This is an updated analysis of the morbidity and mortality of cervical surgery performed in outpatient/same day (OSD) (Postoperative care unit [PACU] observation 4–6 h), and ambulatory surgicenters (ASC: PACU 23 h) versus inpatient facilities (IF).

Methods:

We analyzed 19 predominantly level III (retrospective) and IV (case series) studies regarding the morbidity/mortality of cervical surgery performed in OSC/ASC versus IF.

Results:

A “selection bias” clearly favored operating on younger/healthier patients to undergo cervical surgery in OSD/ASC centers resulting in better outcomes. Alternatively, those selected for cervical procedures to be performed in IF classically demonstrated multiple major comorbidities (i.e. advanced age, diabetes, high body mass index, severe myelopathy, smoking, 3–4 level disease, and other comorbidities) and had poorer outcomes. Further, within the typical 4–6 h. PACU “observation window,” OSD facilities “picked up” most major postoperative complications, and typically showed 0% mortality rates. Nevertheless, the author’s review of 2 wrongful death suits (i.e. prior to 2018) arising from OSD ACDF cervical surgery demonstrated that there are probably many more mortalities occurring following discharges from OSD where cervical operations are being performed that are going underreported/unreported.

Conclusion:

“Selection bias” favors choosing younger/healthier patients to undergoing cervical surgery in OSD/ ASC facilities resulting in better outcomes. Atlernatively, choosing older patients with greater comorbidities for IF surgery correlated with poorer results. Although most OSD cervical series report 0% mortality rates, a review of 2 wrongful death suits by just one neurosurgeon prior to 2018 showed there are probably many more mortalities resulting from OSD cervical surgery than have been reported.

Keywords

Ambulatory surgical centers
Cervical disc replacement
Efficacy
Morbidity
Mortality
Multilevel
Outpatient/same day surgery
Safety
Update
anterior cervical diskectomy/fusion

INTRODUCTION

In our 2016 review, the results of cervical spine surgery performed in outpatient/same day (OSD) or ambulatory surgicenters (ASC) were compared to those performed in inpatient facilities (IF) [Table 1].[5] Here, we have updated this comparison, and have further analyzed the pros, cons, morbidity, and mortality of OSD/ASC versus IF cervical surgery.
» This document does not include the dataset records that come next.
(* ===== verification/GoStrings.v ===== *)
(** * Go strings

    The functions of Go's [strings] and [strconv] the program uses, on byte
    strings.  [ToUpper], [ToLower] and [EqualFold] treat ASCII letters; other
    bytes are left as they are (Go maps non-ASCII letters too; no such letter
    has an upper case that occurs in a keyword the program compares with). *)

From Stdlib Require Import Strings.Ascii DecimalString DecimalN Decimal.
From S2P Require Import Prelude.

Definition code (c : ascii) : Z := Z.of_N (N_of_ascii c).
Definition chr (z : Z) : ascii := ascii_of_N (Z.to_N z).

Definition map_chars (f : ascii -> ascii) : string -> string :=
  fix go s := match s with EmptyString => EmptyString | String c s => String (f c) (go s) end.

Definition upper_char (c : ascii) : ascii :=
  if (97 <=? code c) && (code c <=? 122) then chr (code c - 32) else c.
Definition lower_char (c : ascii) : ascii :=
  if (65 <=? code c) && (code c <=? 90) then chr (code c + 32) else c.

Definition ToUpper : string -> string := map_chars upper_char.
Definition ToLower : string -> string := map_chars lower_char.
Definition EqualFold (s t : string) : bool := String.eqb (ToLower s) (ToLower t).

Fixpoint all_chars (P : ascii -> bool) (s : string) : bool :=
  match s with EmptyString => true | String c s => P c && all_chars P s end.

(** ** Splitting *)

Definition prepend (c : ascii) (parts : list string) : list string :=
  match parts with [] => [String c ""] | p :: ps => String c p :: ps end.

(** [strings.Split(s, sep)] for a one-byte separator. *)
Fixpoint Split (s : string) (sep : ascii) : list string :=
  match s with
  | EmptyString => [""%string]
  | String c s => if Ascii.eqb c sep then ""%string :: Split s sep else prepend c (Split s sep)
  end.

Fixpoint Join (parts : list string) (sep : string) : string :=
  match parts with
  | [] => ""
  | [p] => p
  | p :: ps => (p +:+ sep +:+ Join ps sep)%string
  end.

(** ** White space

    [space_len s] is the length of the white-space character at the head of [s]
    ([unicode.IsSpace] of its first rune), 0 when there is none. *)
Definition is_ascii_space (c : ascii) : bool :=
  let z := code c in ((9 <=? z) && (z <=? 13)) || (z =? 32).

Definition space_len (s : string) : nat :=
  match s with
  | String a s1 =>
      if is_ascii_space a then 1%nat else
      match s1 with
      | String b s2 =>
          if (code a =? 194) && ((code b =? 133) || (code b =? 160)) then 2%nat else
          match s2 with
          | String c _ =>
              let '(x, y, z) := (code a, code b, code c) in
              if ((x =? 225) && (y =? 154) && (z =? 128))
                 || ((x =? 226) && (y =? 128) && (((128 <=? z) && (z <=? 138)) || (z =? 168) || (z =? 169) || (z =? 175)))
                 || ((x =? 226) && (y =? 129) && (z =? 159))
                 || ((x =? 227) && (y =? 128) && (z =? 128))
              then 3%nat else 0%nat
          | _ => 0%nat
          end
      | _ => 0%nat
      end
  | _ => 0%nat
  end.

(** The pieces between white space, empty ones included; [skip] bytes of a
    white-space character are still to be passed over. *)
Fixpoint pieces (skip : nat) (s : string) : list string :=
  match s with
  | EmptyString => [""%string]
  | String c s' =>
      match skip with
      | S k => pieces k s'
      | O => match space_len s with
             | O => prepend c (pieces 0 s')
             | S k => ""%string :: pieces k s'
             end
      end
  end.

(** [strings.Fields] *)
Definition Fields (s : string) : list string :=
  filter (fun p => p <> ""%string) (pieces 0 s).

(** [strings.TrimSpace]: leading white space, then trailing. *)
Fixpoint trim_left (skip : nat) (s : string) : string :=
  match s with
  | EmptyString => ""
  | String _ s' =>
      match skip with
      | S k => trim_left k s'
      | O => match space_len s with O => s | S k => trim_left k s' end
      end
  end.

Definition all_space (s : string) : bool := match Fields s with [] => true | _ => false end.

(** The bytes of a multi-byte white-space character that follow its first byte
    are part of it, so a suffix is dropped from a character boundary on. *)
Fixpoint trim_right (s : string) : string :=
  match s with
  | EmptyString => ""
  | String c s' => if negb (space_len s =? 0)%nat && all_space s then "" else String c (trim_right s')
  end.

Definition TrimSpace (s : string) : string := trim_right (trim_left 0 s).

(** ** Numbers *)

(** [strconv.Itoa] *)
Definition Itoa (z : Z) : string :=
  if z <? 0 then ("-" +:+ NilZero.string_of_uint (N.to_uint (Z.to_N (- z))))%string
  else NilZero.string_of_uint (N.to_uint (Z.to_N z)).

(** [strconv.ParseUint(s, 10, bits)]: digits only, not empty, below [2^bits]. *)
Definition ParseUint (s : string) (bits : Z) : option Z :=
  match NilZero.uint_of_string s with
  | None => None
  | Some d => let v := Z.of_N (N.of_uint d) in if v <? 2 ^ bits then Some v else None
  end.

(** [strconv.ParseInt(s, 10, bits)]: an optional sign, then digits. *)
Definition ParseInt (s : string) (bits : Z) : option Z :=
  let '(neg, digits) :=
    match s with
    | String c s' => if Ascii.eqb c "-" then (true, s') else if Ascii.eqb c "+" then (false, s') else (false, s)
    | _ => (false, s)
    end in
  match NilZero.uint_of_string digits with
  | None => None
  | Some d =>
      let v := Z.of_N (N.of_uint d) in
      if neg then (if v <=? 2 ^ (bits - 1) then Some (- v) else None)
      else (if v <? 2 ^ (bits - 1) then Some v else None)
  end.

Lemma ParseUint_range s bits v : ParseUint s bits = Some v -> 0 <= v < 2 ^ bits.
Proof.
  unfold ParseUint. destruct (NilZero.uint_of_string s); [|done]. destruct (Z.ltb_spec (Z.of_N (N.of_uint u)) (2 ^ bits)); [|done].
  intros [= <-]. lia.
Qed.

Lemma ParseInt_range s bits v : ParseInt s bits = Some v -> - 2 ^ (bits - 1) <= v < Z.max 1 (2 ^ (bits - 1)).
Proof.
  unfold ParseInt. destruct (match s with EmptyString => _ | String _ _ => _ end) as [neg digits].
  destruct (NilZero.uint_of_string digits) as [d|]; [|done]. cbv zeta. set (n := Z.of_N (N.of_uint d)).
  assert (0 <= n) by (subst n; lia). destruct neg.
  - destruct (Z.leb_spec n (2 ^ (bits - 1))); [|done]. intros [= <-]. lia.
  - destruct (Z.ltb_spec n (2 ^ (bits - 1))); [|done]. intros [= <-]. lia.
Qed.

Lemma uint_not_nil n : N.to_uint n <> Nil.
Proof.
  intros H. pose proof (Unsigned.of_to n) as Hn. rewrite H in Hn. cbn in Hn. subst n. done.
Qed.

Lemma ParseUint_Itoa z bits : 0 <= z < 2 ^ bits -> ParseUint (Itoa z) bits = Some z.
Proof.
  intros Hz. unfold ParseUint, Itoa. destruct (Z.ltb_spec z 0); [lia|].
  rewrite NilZero.usu by apply uint_not_nil. rewrite Unsigned.of_to, Z2N.id by lia.
  destruct (Z.ltb_spec z (2 ^ bits)); [done|lia].
Qed.

Definition is_digit (c : ascii) : bool := (48 <=? code c) && (code c <=? 57).

Lemma string_of_uint_digits d : all_chars is_digit (NilEmpty.string_of_uint d) = true.
Proof. induction d; cbn [NilEmpty.string_of_uint all_chars]; rewrite ?IHd; reflexivity. Qed.

Lemma Itoa_digits z : 0 <= z -> all_chars is_digit (Itoa z) = true /\ Itoa z <> ""%string.
Proof.
  intros Hz. unfold Itoa. destruct (Z.ltb_spec z 0); [lia|].
  pose proof (uint_not_nil (Z.to_N z)) as Hn.
  destruct (N.to_uint (Z.to_N z)) eqn:E; try done;
    (split; [exact (string_of_uint_digits _) | done]).
Qed.

(** ** Splitting text that has no separator *)

Lemma Split_none s sep : all_chars (fun c => negb (Ascii.eqb c sep)) s = true -> Split s sep = [s].
Proof.
  induction s as [|c s IH]; cbn [Split all_chars]; [done|]. intros H. bool_prop. by rewrite H, IH.
Qed.

Lemma Split_app a b sep : all_chars (fun c => negb (Ascii.eqb c sep)) a = true ->
  Split (a +:+ String sep b) sep = a :: Split b sep.
Proof.
  induction a as [|c a IH].
  - intros _. change (Split (String sep b) sep = [""%string] ++ Split b sep). cbn [Split]. by rewrite Ascii.eqb_refl.
  - change (String c a +:+ String sep b) with (String c (a +:+ String sep b)).
    cbn [Split all_chars]. intros H. bool_prop. by rewrite H, IH.
Qed.

(** Characters that can neither be nor start white space. *)
Definition solid (c : ascii) : bool := (33 <=? code c) && (code c <=? 126).

Lemma space_len_solid c s : solid c = true -> space_len (String c s) = 0%nat.
Proof.
  unfold solid. intros H. bool_prop. unfold space_len, is_ascii_space.
  repeat match goal with
  | |- context [?x =? ?y] => replace (x =? y) with false by (symmetry; apply Z.eqb_neq; lia)
  end.
  replace (code c <=? 13) with false by (symmetry; apply Z.leb_gt; lia).
  rewrite andb_false_r. cbn. repeat case_any; done.
Qed.

Lemma pieces_solid s : all_chars solid s = true -> pieces 0 s = [s].
Proof.
  induction s as [|c s IH]; [done|]. cbn [all_chars pieces]. intros H. bool_prop.
  rewrite space_len_solid by done. by rewrite IH.
Qed.

Lemma pieces_app a b : all_chars solid a = true -> pieces 0 (a +:+ String " " b) = a :: pieces 0 b.
Proof.
  induction a as [|c a IH]; [done|]. cbn [all_chars]. intros H. bool_prop.
  change (String c a +:+ String " " b) with (String c (a +:+ String " " b)). cbn [pieces].
  rewrite space_len_solid by done. by rewrite IH.
Qed.

Lemma Fields_solid s : all_chars solid s = true -> s <> ""%string -> Fields s = [s].
Proof. intros H Hne. unfold Fields. rewrite pieces_solid by done. by rewrite filter_cons_True. Qed.

Lemma Fields_pair a b : all_chars solid a = true -> all_chars solid b = true ->
  a <> ""%string -> b <> ""%string -> Fields (a +:+ String " " b) = [a; b].
Proof.
  intros Ha Hb Hane Hbne. unfold Fields. rewrite pieces_app, pieces_solid by done.
  by rewrite !filter_cons_True.
Qed.

Lemma all_chars_impl (P Q : ascii -> bool) s :
  (forall c, P c = true -> Q c = true) -> all_chars P s = true -> all_chars Q s = true.
Proof. intros HPQ. induction s; cbn; [done|]. intros H. bool_prop. apply andb_true_iff. auto. Qed.

Lemma digit_solid c : is_digit c = true -> solid c = true.
Proof. unfold is_digit, solid. intros H. bool_prop. apply andb_true_iff. split; apply Z.leb_le; lia. Qed.

Lemma Itoa_solid z : 0 <= z -> all_chars solid (Itoa z) = true.
Proof. intros Hz. eapply all_chars_impl; [apply digit_solid | by apply Itoa_digits]. Qed.

Lemma all_chars_app P a b : all_chars P (a +:+ b) = all_chars P a && all_chars P b.
Proof.
  induction a as [|c a IH]; [done|]. change (String c a +:+ b) with (String c (a +:+ b)).
  cbn [all_chars]. by rewrite IH, andb_assoc.
Qed.

Example fields_example : Fields "  97	opus/48000 " = ["97"; "opus/48000"]%string.
Proof. reflexivity. Qed.
Example split_example : Split "a//b" "/" = ["a"; ""; "b"]%string.
Proof. reflexivity. Qed.
Example trim_example : TrimSpace "  a b  " = "a b"%string.
Proof. reflexivity. Qed.

(** [strings.LastIndexByte] as a cut at the last occurrence. *)
Fixpoint cut_last (s : string) (sep : ascii) : option (string * string) :=
  match s with
  | EmptyString => None
  | String c s' =>
      match cut_last s' sep with
      | Some (a, b) => Some (String c a, b)
      | None => if Ascii.eqb c sep then Some (""%string, s') else None
      end
  end.

(** The first [n] bytes. *)
Fixpoint prefix_bytes (n : nat) (s : string) : string :=
  match n, s with
  | S n, String c s => String c (prefix_bytes n s)
  | _, _ => ""
  end.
Table 1:: Update on outpatient cervical surgery.

LOW LEVEL III (RETROSPECTIVE) AND IV (CASE SERIES) EVIDENCE FOR STUDIES COMPARING OSD/ASC VERSUS IF CERVICAL SURGERY

Two studies questioned the safety/efficacy of performing cervical surgery in OSD/ASC versus IF facilities [Table 1].[18,19] In 2018, Sivaganesan et al. determined the quality of such data for cervical and lumbar OSD/ASC surgery were poor, as they were largely based on level III/ IV studies, and there were no level I randomized controlled trials.[18] Further, when Yemeni (2020) et al. performed a meta-analyses of 21 articles (up to April 2018), they also found just low level III/IV evidence that supported the performance of anterior cervical diskectomy/fusion (ACDF) in OSD/ASC versus IF.[19]

GREATER GROWTH FOR ASC (23 h) VERSUS OSD (4–6 h) SPINE SURGERY

Idowu et al. (2017) documented, using a large research database, greater growth in the number of ASC-performed lumbar laminectomies and posterior cervical procedures versus those performed in OSD facilities [Table 1].[10]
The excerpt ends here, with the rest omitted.